Kevin Keegan has won his case for constructive dismissal against former employers Newcastle United, being awarded £2mn by the Premier League’s Manager’s Arbitration Tribunal. He left the club in September 2008 after falling out with them over the purchase of a player Ignacio Gonzalez (who?) against his wishes.
Two issues arise from the case. Firstly, although the BBC website report does not go into the technicalities of Keegan’s case I would guess that he claimed the acquisition of Gonzalez constituted a fundamental breach of the implied term of trust and confidence between employer and employee. After all, if the manager doesn’t choose the players who does (probably a good question to ask in respect of Chelsea and several other clubs from time to time come to think of it)? Secondly, Keegan claimed stigma damages – £16.5mn of them – on the basis that he would not obtain further employment in football until he retired at 65. More on this further down.

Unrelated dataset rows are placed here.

(** ** The claims at concrete inputs *)

(** C3 at a file whose modification time moved from 1000 to 1005, queried
    after the window of 10 has passed. *)
Lemma getMtime_query_succeeds_witness :
  let h := mkHeap ({[ "f" := VString "contents" ]} : gmap string value)
                  ({[ "f" := (1000, 100) ]} : gmap string (Z * Z))
                  (mkWorld 200 {[ "f" := (1005, "new contents"%string) ]}) in
  let r := getMtime 10 "f" h in
  outcome r = Normal (Some 1005) ∧
  mtimeCache (final r) = <[ "f" := (1005, 200) ]> (mtimeCache h) ∧
  (1005 ≠ 1000 → cache (final r) = delete "f" (cache h)) ∧
  (1005 = 1000 → cache (final r) = cache h).
Proof.
  exact (getMtime_query_succeeds 10 "f"
           (mkHeap {[ "f" := VString "contents" ]} {[ "f" := (1000, 100) ]}
                   (mkWorld 200 {[ "f" := (1005, "new contents"%string) ]}))
           {| mtime := 1005 |} eq_refl eq_refl).
Defined.

(** C4 at a file that was deleted, queried after the window has passed. *)
Lemma getMtime_query_fails_witness :
  getMtime 10 "f"
    (mkHeap ({[ "f" := VString "contents" ]} : gmap string value)
            ({[ "f" := (1000, 100) ]} : gmap string (Z * Z))
            (mkWorld 200 ∅))
  = (Normal None, mkHeap ∅ ∅ (mkWorld 200 ∅), [Stat "f"]).
Proof.
  exact (getMtime_query_fails 10 "f"
           (mkHeap {[ "f" := VString "contents" ]} {[ "f" := (1000, 100) ]}
                   (mkWorld 200 ∅))
           ENOENT eq_refl eq_refl).
Defined.

(** C6 at an entry checked at time 100 and read again at time 103, and at
    two calls at times 100 and 103 for a file that exists. *)
Lemma getMtime_rate_limited_witness :
  getMtime 10 "f"
    (mkHeap (∅ : gmap string value) ({[ "f" := (1000, 100) ]} : gmap string (Z * Z))
            (mkWorld 103 {[ "f" := (1005, "new contents"%string) ]}))
  = (Normal (Some 1000),
     mkHeap ∅ {[ "f" := (1000, 100) ]} (mkWorld 103 {[ "f" := (1005, "new contents"%string) ]}),
     []) ∧
  one_query_per_window 10 "f"
    (mkHeap (∅ : gmap string value) (∅ : gmap string (Z * Z))
            (mkWorld 100 {[ "f" := (1000, "contents"%string) ]}))
    (mkWorld 103 {[ "f" := (1005, "new contents"%string) ]}).
Proof.
  split.
  - apply (proj1 (getMtime_rate_limited 10 "f" _) 1000 100); [reflexivity|].
    vm_compute. discriminate.
  - apply (proj2 (getMtime_rate_limited 10 "f" _)). vm_compute. discriminate.
Defined.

Constructive dismissal is a claim for breach of contract. It isn’t necessarily a claim for unfair dismissal, but it will be wrongful dismissal. Keegan was reportedly on a three year contract worth £3.5mn per annum and had approximately three years to run. It would be interesting to read the full report (if available, which I’m sure it won’t be) to find out what claims he put in and why he was awarded a fairly low figure, in relation to the potential size of the claim. The panel probably thought he could obtain alternative work elsewhere within the unexpired portion of his contract and would thus mitigate his loss. He was reportedly seeking £25mn as compensation for his losses until retirement at 65. It is further reported that his contract placed a ceiling of £2mn on the amount of compensation he might be awarded in the event the parties fell out. I can only assume that he pressed on with his claim for £25mn on the basis that the repudiatory breach of contract caused all terms in the contract, including the compensation ceiling, to fall away, leaving the field open to him for a bigger claim.
Most cases of constructive dismissal don’t involve anything like those numbers, but the legal principles are the same whether you are the manager of a football club or working in an ordinary office. To succeed with a claim an employee will need to prove that the employer repudiated a term or terms in the contract of employment in some way and that breach was so serious that it discharged the contract. The employee then has to accept the repudiation by resigning in response to it and this is where many claims go wrong because the employee either waits too long (and “affirms” the breach) or doesn’t make it clear that they are resigning as a response to that breach.
For most people constructive dismissal is a big step to take because it usually means leaving without any notice monies or compensation; they have to be argued or litigated over later on.
Stigma damages – is a fairly unusual type of claim and, no doubt, the Geordie hordes will be less than thrilled that their “Messiah” now feels he has been tarnished by his association with them. It is a species of claim that arose out of the BCCI litigation in the last decade when a Mr Malik, who had worked for them for several years claimed that he would find it hard to get another job within the Financial Services industry because BCCI was known to have been operating fraudulently. The Court of Appeal allowed Mr Malik to succeed with his because it said that there was an implied term in the contract of employment that the employer would not run a corrupt or dishonest business. Sam Wallace, a football writer in today’s The Independent gets very steamed up at Keegan’s “greedy” claim. Leaving aside the morality of the claim, or otherwise, I fail to see how Keegan ever hoped to succeed with the claim.